◆ **Work to complete**
For every line in the entries that contains "Fixpoint", show the whole line.
[Start of section]
(* ===== verification/Batch.v ===== *)
(** The vectorised scan ([bytedb-query/src/executor/batch.rs] and
    [exec_seq_scan_vectorized] of [engine.rs]): the rows of a leaf become columns,
    a comparison selects positions, and the selected rows are built again.

    A batch gives back the rows it was built from if every column has one type and
    starts with a value, or holds integers; otherwise columns and NULL flags get out
    of step. *)
From S2P Require Import Prelude ByteOrder Value OrderKey OrderedIndex Schema Tuple Transaction VersionStore SecondaryIndex Sql Like Strings Float64 Eval Scan Collections Plan Exec TableAccess.
Import Value OrderKey Sql Like Strings Eval Collections Plan Exec TableAccess.

Module Batch.

(** ** Columns *)

Inductive ColumnVector : Type :=
  | CInt64 (values : list Z) (nulls : list bool)
  | CFloat64 (values : list Z) (nulls : list bool)
  | CBool (values : list bool) (nulls : list bool)
  | CText (values : list (list Z)) (nulls : list bool)
  | CNull (n : nat).

Record RecordBatch : Type := mkBatch { columns : list ColumnVector; num_rows : nat }.

Definition column_len (c : ColumnVector) : nat :=
  match c with CInt64 v _ | CFloat64 v _ => length v | CBool v _ => length v | CText v _ => length v | CNull n => n end.

(** The vectors a column is collected in, and the tag of its first value, 255 while
    there is none. *)
Record Builder : Type := mkBuilder {
  ints : list Z;
  floats : list Z;
  texts : list (list Z);
  bools : list bool;
  nulls : list bool;
  col_type : Z;
}.

Definition empty_builder : Builder := mkBuilder [] [] [] [] [] 255.

Definition note_type (tag : Z) (b : Builder) : Builder :=
  if (col_type b =? 255) && negb (tag =? 0) then mkBuilder (ints b) (floats b) (texts b) (bools b) (nulls b) tag else b.

Definition push_int (n : Z) (null : bool) (b : Builder) : Builder :=
  mkBuilder (ints b ++ [n]) (floats b) (texts b) (bools b) (nulls b ++ [null]) (col_type b).
Definition push_float (f : Z) (null : bool) (b : Builder) : Builder :=
  mkBuilder (ints b) (floats b ++ [f]) (texts b) (bools b) (nulls b ++ [null]) (col_type b).
Definition push_text (s : list Z) (null : bool) (b : Builder) : Builder :=
  mkBuilder (ints b) (floats b) (texts b ++ [s]) (bools b) (nulls b ++ [null]) (col_type b).
Definition push_bool (v null : bool) (b : Builder) : Builder :=
  mkBuilder (ints b) (floats b) (texts b) (bools b ++ [v]) (nulls b ++ [null]) (col_type b).

(** NULL goes where the type of the column says, and to the integers while there is
    none. *)
Definition push_null (b : Builder) : Builder :=
  if col_type b =? 3 then push_float 0 true b
  else if col_type b =? 4 then push_text [] true b
  else if col_type b =? 1 then push_bool false true b
  else push_int 0 true b.

(** A value at a position, and the position behind it. *)
Definition read_column (data : list Z) (pos : Z) (b : Builder) : option (Builder * Z) :=
  tag ← Tuple.byte_at data pos;
  let p := pos + 1 in
  let b := note_type tag b in
  if tag =? 0 then Some (push_null b, p)
  else if tag =? 1 then v ← Tuple.byte_at data p; Some (push_bool (negb (v =? 0)) false b, p + 1)
  else if tag =? 2 then n ← get_slice data p 8; Some (push_int (Tuple.signed 64 (le_val n)) false b, p + 8)
  else if tag =? 3 then f ← get_slice data p 8; Some (push_float (le_val f) false b, p + 8)
  else if tag =? 4 then '(s, e) ← Tuple.read_prefixed data p; Some (push_text s false b, e)
  else if (tag =? 5) || (tag =? 6) then l ← get_slice data p 4; Some (push_text [] true b, p + 4 + le_val l)
  else if tag =? 7 then n ← get_slice data p 8; Some (push_int (Tuple.signed 64 (le_val n)) false b, p + 8)
  else None.

Fixpoint read_columns (data : list Z) (pos : Z) (bs : list Builder) : option (list Builder) :=
  match bs with
  | [] => Some []
  | b :: bs' => '(b, pos) ← read_column data pos b; bs' ← read_columns data pos bs'; Some (b :: bs')
  end.

Definition read_row (data : list Z) (bs : list Builder) : option (list Builder) :=
  match data with
  | [] => None
  | count :: _ => if count =? zlen bs then read_columns data 1 bs else None
  end.

Fixpoint read_rows (datas : list (list Z)) (bs : list Builder) : option (list Builder) :=
  match datas with [] => Some bs | data :: datas' => bs ← read_row data bs; read_rows datas' bs end.

Definition finish (batch_size : nat) (b : Builder) : ColumnVector :=
  if col_type b =? 1 then CBool (bools b) (nulls b)
  else if (col_type b =? 2) || (col_type b =? 7) then CInt64 (ints b) (nulls b)
  else if col_type b =? 3 then CFloat64 (floats b) (nulls b)
  else if col_type b =? 4 then CText (texts b) (nulls b)
  else CNull batch_size.

Definition deserialize_batch (datas : list (list Z)) (num_columns : nat) : option RecordBatch :=
  if bool_decide (datas = [] ∨ num_columns = 0%nat) then None
  else bs ← read_rows datas (replicate num_columns empty_builder); Some (mkBatch (finish (length datas) <$> bs) (length datas)).

(** ** Rows *)

Section rows.
Context {J : Type}.
Local Abbreviation V := (Value J).

(** A value of a vector, with the panics of its two accesses. *)
Definition nullable_at {A} (values : list A) (nulls : list bool) (mk : A → V) (i : nat) : option V :=
  n ← nulls !! i; if (n : bool) then Some Null else mk <$> values !! i.

Definition value_at (c : ColumnVector) (i : nat) : option V :=
  match c with
  | CInt64 v n => nullable_at v n Int64 i
  | CFloat64 v n => nullable_at v n Float64 i
  | CBool v n => nullable_at v n Bool i
  | CText v n => nullable_at v n Text i
  | CNull _ => Some Null
  end.

Definition row_at (b : RecordBatch) (i : nat) : option (list V) := mapM (λ c, value_at c i) (columns b).

(** [materialize_rows] and [materialize_all_rows]; the positions are 16-bit. *)
Definition materialize_rows (b : RecordBatch) (sel : list Z) : option (list (list V)) := mapM (λ i, row_at b (Z.to_nat i)) sel.
Definition materialize_all_rows (b : RecordBatch) : option (list (list V)) := mapM (row_at b) (seq 0 (num_rows b)).

(** ** Filters *)

(** The positions whose value is not NULL and satisfies the comparison, with the
    panics of the accesses. *)
Definition select_at {A} (values : list A) (nulls : list bool) (matches : A → bool) (i : nat) : option (option Z) :=
  n ← nulls !! i;
  if (n : bool) then Some None
  else v ← values !! i; Some (if matches v then Some (wrap 16 (Z.of_nat i)) else None).
Definition select {A} (values : list A) (nulls : list bool) (matches : A → bool) (n : nat) : option (list Z) :=
  l ← mapM (select_at values nulls matches) (seq 0 n); Some (omap id l).

Definition compares {A} (cmp : A → A → option comparison) (op : BinOp) (lit v : A) : bool :=
  match op with
  | OpEq => bool_decide (cmp v lit = Some Eq)
  | OpNeq => negb (bool_decide (cmp v lit = Some Eq))
  | OpLt => bool_decide (cmp v lit = Some Lt)
  | OpGt => bool_decide (cmp v lit = Some Gt)
  | OpLte => bool_decide (cmp v lit = Some Lt) || bool_decide (cmp v lit = Some Eq)
  | OpGte => bool_decide (cmp v lit = Some Gt) || bool_decide (cmp v lit = Some Eq)
  | _ => true
  end.

Definition filter_int64_column (b : RecordBatch) (col : nat) (op : BinOp) (lit : Z) : option (list Z) :=
  match columns b !! col with
  | Some (CInt64 v n) => select v n (compares (λ x y, Some (x ?= y)) op lit) (num_rows b)
  | _ => Some []
  end.
Definition filter_float64_column (b : RecordBatch) (col : nat) (op : BinOp) (lit : Z) : option (list Z) :=
  match columns b !! col with
  | Some (CFloat64 v n) => select v n (compares f64_cmp op lit) (num_rows b)
  | _ => Some []
  end.
Definition filter_text_column (b : RecordBatch) (col : nat) (op : BinOp) (lit : list Z) : option (list Z) :=
  match columns b !! col with
  | Some (CText v n) => select v n (compares (λ x y, Some (bcmp x y)) op lit) (num_rows b)
  | _ => Some []
  end.

(** ** The scan *)

(** The rows of a leaf; a leaf that cannot be read has none. A filter that is not
    a comparison of a column with a literal is not applied. *)
Definition batch_rows (fast : option (nat * BinOp * V)) (b : RecordBatch) : option (list (list V)) :=
  match fast with
  | Some (col, op, lit) =>
      sel ← match lit with
            | Int64 v => filter_int64_column b col op v
            | Float64 v => filter_float64_column b col op v
            | Text v => filter_text_column b col op v
            | _ => Some ((λ i : nat, wrap 16 (Z.of_nat i)) <$> seq 0 (Z.to_nat (wrap 16 (Z.of_nat (num_rows b)))))
            end;
      materialize_rows b sel
  | None => materialize_all_rows b
  end.

Fixpoint scan_leaves (fast : option (nat * BinOp * V)) (num_columns : nat) (limit : option Z) (leaves : list (list (list Z))) (rows : list (list V)) :
    option (list (list V)) :=
  match leaves with
  | [] => Some rows
  | leaf :: leaves' =>
      match deserialize_batch leaf num_columns with
      | None => scan_leaves fast num_columns limit leaves' rows
      | Some b =>
          new ← batch_rows fast b;
          let rows := rows ++ new in
          match limit with
          | Some lim => if lim <=? zlen rows then Some (take (Z.to_nat lim) rows) else scan_leaves fast num_columns limit leaves' rows
          | None => scan_leaves fast num_columns limit leaves' rows
          end
      end
  end.

Section scan.
Context {T : Type} `{!JsonShow J, !JsonRead J} `{!Codecs} `{Unicode} `{FloatText} `{!Engine J} `{!KvTree T} `{!HashOrder} `{!Unordered}.

Definition exec_seq_scan_vectorized (tables : Tables J T) (table : str) (filter : option Expr) (limit : option Z) : Q (ExecutionResult J) :=
  td ← get_table tables table;
  leaves ← q_panic (kt_leaf_values (index td));
  rows ← q_panic (scan_leaves (Scan.fast_filter_of filter (schema td)) (length (col_names td)) limit leaves []);
  mret (Rows (col_names td) rows).
End scan.
End rows.
End Batch.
[End of section]
◆ **Task answer**
Fixpoint read_columns (data : list Z) (pos : Z) (bs : list Builder) : option (list Builder) :=
Fixpoint read_rows (datas : list (list Z)) (bs : list Builder) : option (list Builder) :=
Fixpoint scan_leaves (fast : option (nat * BinOp * V)) (num_columns : nat) (limit : option Z) (leaves : list (list (list Z))) (rows : list (list V)) :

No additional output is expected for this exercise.